In order to achieve the purpose, the invention adopts the following technical scheme:

a magneto-electric dipole broadband polarization torsion lens antenna, said lens antenna comprising a plurality of antenna elements, said antenna elements comprising a transmitting antenna (15) and a receiving antenna (16);

the transmitting antenna (15) comprises a top metal layer (2), a first dielectric layer (3), a second metal layer (4), a first bonding layer (5), a second dielectric layer (6) and a third metal layer (7) which are sequentially arranged from top to bottom, an electric dipole arranged on the surface of the top metal layer (2), and a magnetic dipole (18) arranged inside the transmitting antenna (15);

the receiving antenna (16) comprises a fourth metal layer (9), a third dielectric layer (10), a third bonding layer (11), a fifth metal layer (12), a fourth dielectric layer (13), a bottom metal layer (14), an electric dipole arranged on the surface of the bottom metal layer (14), and a magnetic dipole (18) arranged inside the receiving antenna (16), wherein the fourth metal layer, the third dielectric layer (10), the third bonding layer (11), the fifth metal layer (12), the fourth dielectric layer (13) and the bottom metal layer (14) are sequentially arranged from top to bottom;

the transmitting antenna (15) and the receiving antenna (16) are connected through a second adhesive layer (8) and are vertically symmetrical about the second adhesive layer (8);

the top of the transmitting antenna (15) is provided with a conical dielectric coating layer (1), a central feed structure (19) is arranged inside the transmitting antenna (15) and the receiving antenna (16), and the central feed structure (19) further comprises a probe.
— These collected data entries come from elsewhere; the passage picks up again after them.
(** One more connection is taken. *)
Lemma take_next (P : list status → Prop) t l i n :
  (∀ l l', deal_step (length ws) l l' → P l → P l') → (i < length ws)%nat →
  follows t l → P l → taken (length ws) i n l → (n < length l)%nat →
  ∃ t' l', (t ≤ t')%nat ∧ follows t' l' ∧ P l' ∧ taken (length ws) i (S n) l'.
Proof.
  intros HP Hi Hf Hl Hn Hlen.
  set (P' := λ l, P l ∧ taken (length ws) i n l ∧ (n < length l)%nat).
  assert (∀ l l', deal_step (length ws) l l' → P' l → P' l') as HP'.
  { intros l1 l2 Hd (H1 & H2 & H3). pose proof (deal_length _ _ _ Hd).
    split_and!; [by eapply HP|by eapply deal_taken|lia]. }
  assert (∀ t l p, follows t l → P' l → s_procs (run t) !! i = Some p →
    (∀ m, m ∈ inbox (p_end p) → (n < m)%nat) → taken (length ws) i (S n) l) as Hdone.
  { intros t1 l1 p1 Hf1 (_ & [_ Ht] & Hlt) Hp1 Hin. split; [lia|]. intros m Hm Hmod Hw.
    destruct (decide (m = n)) as [->|]; [|by apply (Ht m); [lia| |]].
    assert (n < n)%nat; [|lia]. apply Hin, (tk_inbox _ _ _ (follows_tracks _ _ _ _ Hf1 Hp1)).
    unfold mine. by rewrite decide_True. }
  destruct (fr_messages is_fair i t Hi) as (t1 & p1 & Hle & Hp1 & Hor).
  destruct (follows_keeps P' t t1 l) as (l1 & Hf1 & HP1); [done..|].
  destruct Hor as [Hnil|(E & Ha & Hdel)].
  { exists t1, l1. split_and!; [done|done|apply HP1|]. eapply Hdone; [done..|]. rewrite Hnil.
    by intros m ?%not_elem_of_nil. }
  pose proof (follows_tracks _ _ _ _ Hf1 Hp1) as Htk.
  destruct (inbox (p_end p1)) as [|x rest] eqn:Hin.
  { exists t1, l1. split_and!; [done|done|apply HP1|]. eapply Hdone; [done..|]. rewrite Hin.
    by intros m ?%not_elem_of_nil. }
  destruct (performed t1 i E Ev_ipc p1 (λ p', inbox (p_end p') = rest ∧ ∃ a, holds p' a x)) as (p2 & Hp2 & Hr2 & _);
    [done|done|intros; eapply (message_leads stack fuel iFd ws); [apply Hf1|done..]|].
  destruct (follows_keeps P' t1 (S t1) l1) as (l2 & Hf2 & HP2); [done..|lia|].
  exists (S t1), l2. split_and!; [lia|done|apply HP2|]. eapply Hdone; [done..|]. rewrite Hr2. intros m Hm.
  pose proof (tk_sorted _ _ _ Htk) as Hsort. rewrite Hin in Hsort.
  apply StronglySorted_inv in Hsort as [_ Hsort]. eapply Forall_forall in Hsort; [|exact Hm].
  assert (¬ (x < n)%nat); [|lia]. intros Hx. destruct HP1 as (_ & [_ Ht] & _).
  assert (mine (length ws) i l1 x = Some Waiting) as Hw by (apply (tk_inbox _ _ _ Htk); rewrite Hin; by left).
  unfold mine in Hw. case_decide; [|done]. by apply (Ht x).
Qed.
Further, for the center feed structure (19) in the transmitting antenna (15), the probe of the center feed structure comprises a first strip patch (193) printed on the second metal layer (4) and a second strip patch (191) printed on the top metal layer (2), and a metalized blind hole (192) penetrating through the first dielectric layer (3) is connected between the first strip patch (193) and the second strip patch (191);

the center feed structure (19) further comprises a metalized through hole (194) penetrating through the first dielectric layer (3), the first adhesive layer (8) and the second dielectric layer (6).

Further, the length of the first strip patch (193) is shorter than that of the second strip patch (191).

Further, the electric dipole of the transmitting antenna (15) and the electric dipole of the receiving antenna (16) have the same structure, which includes a first square patch (171), a second square patch (172), a third square patch (173), and a fourth square patch (174), and the four square patches are uniform in size;

wherein for an electric dipole arranged in the transmitting antenna (15) it is arranged at a central position of the top metal layer (2);

correspondingly, for the electric dipole arranged on the receiving antenna (16), the electric dipole is arranged at the central position of the bottom metal layer (14).

Furthermore, the four square patches are arranged in central symmetry and are not in contact with each other, and metalized through holes are formed in two mutually close side edges of the four square patches.

Furthermore, the side length of the four square patches is a quarter of the resonant wavelength of the waveguide;

the thickness of the first dielectric layer (3), the first bonding layer (5) and the second dielectric layer (6) is one quarter of the waveguide resonant wavelength;

correspondingly, the thickness of the third dielectric layer (10), the third bonding layer (11) and the fourth dielectric layer (13) is also one quarter of the waveguide resonant wavelength.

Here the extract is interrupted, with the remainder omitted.